GIVEN ENTRIES:
(** * MP3-Downloader-SaaS: the acquisition / serve / reap job lifecycle

    A shallow embedding of the route handlers of the repository
    (the convert, progress and download routes and [lib/youtube-converter.ts])
    together with the properties the specification states about them.

    Conventions of the embedding:
    - the temp directory is a finite map from path to file contents; only
      regular files are tracked, the directory itself is created at module
      load ([fs.ensureDirSync]);
    - a file's contents are a list of byte values ([Z], each in 0..255);
    - an [async] function whose suspension points do not matter for a
      property is run atomically (explicit state passing);
    - where settlement matters (races, [allSettled], timers) a promise is
      the time at which it settles together with its outcome, or nothing
      when it stays pending for ever;
    - the external world (processes, HTTP services, floating point sine)
      is a parameter of the section that uses it. *)

From Stdlib Require Import ZArith List String Ascii Bool Lia.
From stdpp Require Import base option gmap strings list.

Open Scope string_scope.
Open Scope list_scope.
Open Scope Z_scope.

(** ** JavaScript strings *)

Module Js.

(** [s.slice(n)] for [0 <= n]. *)
Fixpoint slice_from (n : nat) (s : string) : string :=
  match n, s with
  | O, _ => s
  | S _, EmptyString => EmptyString
  | S k, String _ r => slice_from k r
  end.

(** [s.replace(pat, rep)] with a string pattern: only the first
    occurrence of [pat] is replaced.  None of the replacement strings
    used by the routes contains a dollar sign, so the replacement
    patterns of JavaScript play no role. *)
Fixpoint replace (pat rep s : string) : string :=
  if String.prefix pat s
  then rep +:+ slice_from (String.length pat) s
  else match s with
       | EmptyString => EmptyString
       | String c r => String c (replace pat rep r)
       end.

Definition lower_ascii (c : ascii) : ascii :=
  let n := nat_of_ascii c in
  if (Nat.leb 65 n && Nat.leb n 90)%bool then ascii_of_nat (n + 32) else c.

Definition upper_ascii (c : ascii) : ascii :=
  let n := nat_of_ascii c in
  if (Nat.leb 97 n && Nat.leb n 122)%bool then ascii_of_nat (n - 32) else c.

Fixpoint map_string (f : ascii -> ascii) (s : string) : string :=
  match s with
  | EmptyString => EmptyString
  | String c r => String (f c) (map_string f r)
  end.

(** [toLowerCase] / [toUpperCase] on the ASCII range. *)
Definition toLowerCase : string -> string := map_string lower_ascii.
Definition toUpperCase : string -> string := map_string upper_ascii.

(** [parts.join(sep)] *)
Definition join (sep : string) (parts : list string) : string :=
  String.concat sep parts.

(** The double quote character, for the quoted shell arguments. *)
Definition dquote : string := String (ascii_of_nat 34) EmptyString.
Definition quoted (s : string) : string := dquote +:+ s +:+ dquote.

(** Property lookup [obj[key]] on an object literal whose own
    properties are the string-valued table [own]: a key that is not an
    own property is looked up on [Object.prototype], whose members are
    functions or objects (all truthy); any other key is [undefined]. *)
Inductive value :=
| VString (s : string)
| VInherited (key : string).

Definition object_prototype_keys : list string :=
  [ "constructor"; "__proto__"; "hasOwnProperty"; "isPrototypeOf";
    "propertyIsEnumerable"; "toLocaleString"; "toString"; "valueOf";
    "__defineGetter__"; "__defineSetter__"; "__lookupGetter__";
    "__lookupSetter__" ].

Definition get_property (own : gmap string string) (key : string)
  : option value :=
  match own !! key with
  | Some s => Some (VString s)
  | None =>
      if bool_decide (key ∈ object_prototype_keys)
      then Some (VInherited key) else None
  end.

Definition truthy (v : option value) : bool :=
  match v with
  | Some (VString s) => negb (String.eqb s "")
  | Some (VInherited _) => true
  | None => false
  end.

(** [v || d] *)
Definition or_else (v : option value) (d : value) : value :=
  match v with
  | Some x => if truthy v then x else d
  | None => d
  end.

(** [s || d] for a possibly absent string [s]. *)
Definition str_or (s : option string) (d : string) : string :=
  match s with
  | Some x => if String.eqb x "" then d else x
  | None => d
  end.

End Js.

(** ** Paths *)

Module Path.

(** [path.join(dir, name)].  Node also normalises the result; for a
    normalised [dir] and a [name] without separators or dot segments the
    normal form is the plain concatenation used here. *)
Definition join (dir name : string) : string := dir +:+ "/" +:+ name.

(** The state of the backwards scan of Node's [path.extname]. *)
Record scan := {
  startDot : option nat;
  startPart : nat;
  end_ : option nat;
  matchedSlash : bool;
  preDotState : Z;
  stopped : bool
}.

Definition scan0 : scan :=
  {| startDot := None; startPart := 0%nat; end_ := None;
     matchedSlash := true; preDotState := 0; stopped := false |}.

Definition is_slash (c : ascii) : bool := Ascii.eqb c "/"%char.
Definition is_dot (c : ascii) : bool := Ascii.eqb c "."%char.

(** One iteration of the loop [for (i = path.length - 1; i >= 0; --i)]
    on character [c] at index [i]. *)
Definition scan_step (i : nat) (c : ascii) (st : scan) : scan :=
  if stopped st then st
  else if is_slash c then
    if negb (matchedSlash st)
    then {| startDot := startDot st; startPart := S i; end_ := end_ st;
            matchedSlash := matchedSlash st; preDotState := preDotState st;
            stopped := true |}
    else st
  else
    let st1 :=
      match end_ st with
      | None => {| startDot := startDot st; startPart := startPart st;
                   end_ := Some (S i); matchedSlash := false;
                   preDotState := preDotState st; stopped := false |}
      | Some _ => st
      end in
    if is_dot c then
      match startDot st1 with
      | None => {| startDot := Some i; startPart := startPart st1;
                   end_ := end_ st1; matchedSlash := matchedSlash st1;
                   preDotState := preDotState st1; stopped := false |}
      | Some _ =>
          if negb (Z.eqb (preDotState st1) 1)
          then {| startDot := startDot st1; startPart := startPart st1;
                  end_ := end_ st1; matchedSlash := matchedSlash st1;
                  preDotState := 1; stopped := false |}
          else st1
      end
    else
      match startDot st1 with
      | Some _ => {| startDot := startDot st1; startPart := startPart st1;
                     end_ := end_ st1; matchedSlash := matchedSlash st1;
                     preDotState := -1; stopped := false |}
      | None => st1
      end.

(** The scan of the characters [cs], the first of which has index [i],
    from the last character down to the first. *)
Fixpoint scan_from (i : nat) (cs : list ascii) : scan :=
  match cs with
  | [] => scan0
  | c :: r => scan_step i c (scan_from (S i) r)
  end.

Definition substring_between (a b : nat) (s : string) : string :=
  String.substring a (b - a) s.

(** [path.extname(p)] (POSIX flavour). *)
Definition extname (p : string) : string :=
  let st := scan_from 0 (list_ascii_of_string p) in
  match startDot st, end_ st with
  | Some sd, Some e =>
      if Z.eqb (preDotState st) 0
         || (Z.eqb (preDotState st) 1 && Nat.eqb sd (e - 1)
             && Nat.eqb sd (startPart st + 1))
      then ""
      else substring_between sd e p
  | _, _ => ""
  end.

EXERCISE OBJECTIVE:
Go through the listing and copy each line exactly.

SOLUTION FOR THIS TASK:
(** * MP3-Downloader-SaaS: the acquisition / serve / reap job lifecycle

    A shallow embedding of the route handlers of the repository
    (the convert, progress and download routes and [lib/youtube-converter.ts])
    together with the properties the specification states about them.

    Conventions of the embedding:
    - the temp directory is a finite map from path to file contents; only
      regular files are tracked, the directory itself is created at module
      load ([fs.ensureDirSync]);
    - a file's contents are a list of byte values ([Z], each in 0..255);
    - an [async] function whose suspension points do not matter for a
      property is run atomically (explicit state passing);
    - where settlement matters (races, [allSettled], timers) a promise is
      the time at which it settles together with its outcome, or nothing
      when it stays pending for ever;
    - the external world (processes, HTTP services, floating point sine)
      is a parameter of the section that uses it. *)

From Stdlib Require Import ZArith List String Ascii Bool Lia.
From stdpp Require Import base option gmap strings list.

Open Scope string_scope.
Open Scope list_scope.
Open Scope Z_scope.

(** ** JavaScript strings *)

Module Js.

(** [s.slice(n)] for [0 <= n]. *)
Fixpoint slice_from (n : nat) (s : string) : string :=
  match n, s with
  | O, _ => s
  | S _, EmptyString => EmptyString
  | S k, String _ r => slice_from k r
  end.

(** [s.replace(pat, rep)] with a string pattern: only the first
    occurrence of [pat] is replaced.  None of the replacement strings
    used by the routes contains a dollar sign, so the replacement
    patterns of JavaScript play no role. *)
Fixpoint replace (pat rep s : string) : string :=
  if String.prefix pat s
  then rep +:+ slice_from (String.length pat) s
  else match s with
       | EmptyString => EmptyString
       | String c r => String c (replace pat rep r)
       end.

Definition lower_ascii (c : ascii) : ascii :=
  let n := nat_of_ascii c in
  if (Nat.leb 65 n && Nat.leb n 90)%bool then ascii_of_nat (n + 32) else c.

Definition upper_ascii (c : ascii) : ascii :=
  let n := nat_of_ascii c in
  if (Nat.leb 97 n && Nat.leb n 122)%bool then ascii_of_nat (n - 32) else c.

Fixpoint map_string (f : ascii -> ascii) (s : string) : string :=
  match s with
  | EmptyString => EmptyString
  | String c r => String (f c) (map_string f r)
  end.

(** [toLowerCase] / [toUpperCase] on the ASCII range. *)
Definition toLowerCase : string -> string := map_string lower_ascii.
Definition toUpperCase : string -> string := map_string upper_ascii.

(** [parts.join(sep)] *)
Definition join (sep : string) (parts : list string) : string :=
  String.concat sep parts.

(** The double quote character, for the quoted shell arguments. *)
Definition dquote : string := String (ascii_of_nat 34) EmptyString.
Definition quoted (s : string) : string := dquote +:+ s +:+ dquote.

(** Property lookup [obj[key]] on an object literal whose own
    properties are the string-valued table [own]: a key that is not an
    own property is looked up on [Object.prototype], whose members are
    functions or objects (all truthy); any other key is [undefined]. *)
Inductive value :=
| VString (s : string)
| VInherited (key : string).

Definition object_prototype_keys : list string :=
  [ "constructor"; "__proto__"; "hasOwnProperty"; "isPrototypeOf";
    "propertyIsEnumerable"; "toLocaleString"; "toString"; "valueOf";
    "__defineGetter__"; "__defineSetter__"; "__lookupGetter__";
    "__lookupSetter__" ].

Definition get_property (own : gmap string string) (key : string)
  : option value :=
  match own !! key with
  | Some s => Some (VString s)
  | None =>
      if bool_decide (key ∈ object_prototype_keys)
      then Some (VInherited key) else None
  end.

Definition truthy (v : option value) : bool :=
  match v with
  | Some (VString s) => negb (String.eqb s "")
  | Some (VInherited _) => true
  | None => false
  end.

(** [v || d] *)
Definition or_else (v : option value) (d : value) : value :=
  match v with
  | Some x => if truthy v then x else d
  | None => d
  end.

(** [s || d] for a possibly absent string [s]. *)
Definition str_or (s : option string) (d : string) : string :=
  match s with
  | Some x => if String.eqb x "" then d else x
  | None => d
  end.

End Js.

(** ** Paths *)

Module Path.

(** [path.join(dir, name)].  Node also normalises the result; for a
    normalised [dir] and a [name] without separators or dot segments the
    normal form is the plain concatenation used here. *)
Definition join (dir name : string) : string := dir +:+ "/" +:+ name.

(** The state of the backwards scan of Node's [path.extname]. *)
Record scan := {
  startDot : option nat;
  startPart : nat;
  end_ : option nat;
  matchedSlash : bool;
  preDotState : Z;
  stopped : bool
}.

Definition scan0 : scan :=
  {| startDot := None; startPart := 0%nat; end_ := None;
     matchedSlash := true; preDotState := 0; stopped := false |}.

Definition is_slash (c : ascii) : bool := Ascii.eqb c "/"%char.
Definition is_dot (c : ascii) : bool := Ascii.eqb c "."%char.

(** One iteration of the loop [for (i = path.length - 1; i >= 0; --i)]
    on character [c] at index [i]. *)
Definition scan_step (i : nat) (c : ascii) (st : scan) : scan :=
  if stopped st then st
  else if is_slash c then
    if negb (matchedSlash st)
    then {| startDot := startDot st; startPart := S i; end_ := end_ st;
            matchedSlash := matchedSlash st; preDotState := preDotState st;
            stopped := true |}
    else st
  else
    let st1 :=
      match end_ st with
      | None => {| startDot := startDot st; startPart := startPart st;
                   end_ := Some (S i); matchedSlash := false;
                   preDotState := preDotState st; stopped := false |}
      | Some _ => st
      end in
    if is_dot c then
      match startDot st1 with
      | None => {| startDot := Some i; startPart := startPart st1;
                   end_ := end_ st1; matchedSlash := matchedSlash st1;
                   preDotState := preDotState st1; stopped := false |}
      | Some _ =>
          if negb (Z.eqb (preDotState st1) 1)
          then {| startDot := startDot st1; startPart := startPart st1;
                  end_ := end_ st1; matchedSlash := matchedSlash st1;
                  preDotState := 1; stopped := false |}
          else st1
      end
    else
      match startDot st1 with
      | Some _ => {| startDot := startDot st1; startPart := startPart st1;
                     end_ := end_ st1; matchedSlash := matchedSlash st1;
                     preDotState := -1; stopped := false |}
      | None => st1
      end.

(** The scan of the characters [cs], the first of which has index [i],
    from the last character down to the first. *)
Fixpoint scan_from (i : nat) (cs : list ascii) : scan :=
  match cs with
  | [] => scan0
  | c :: r => scan_step i c (scan_from (S i) r)
  end.

Definition substring_between (a b : nat) (s : string) : string :=
  String.substring a (b - a) s.

(** [path.extname(p)] (POSIX flavour). *)
Definition extname (p : string) : string :=
  let st := scan_from 0 (list_ascii_of_string p) in
  match startDot st, end_ st with
  | Some sd, Some e =>
      if Z.eqb (preDotState st) 0
         || (Z.eqb (preDotState st) 1 && Nat.eqb sd (e - 1)
             && Nat.eqb sd (startPart st + 1))
      then ""
      else substring_between sd e p
  | _, _ => ""
  end.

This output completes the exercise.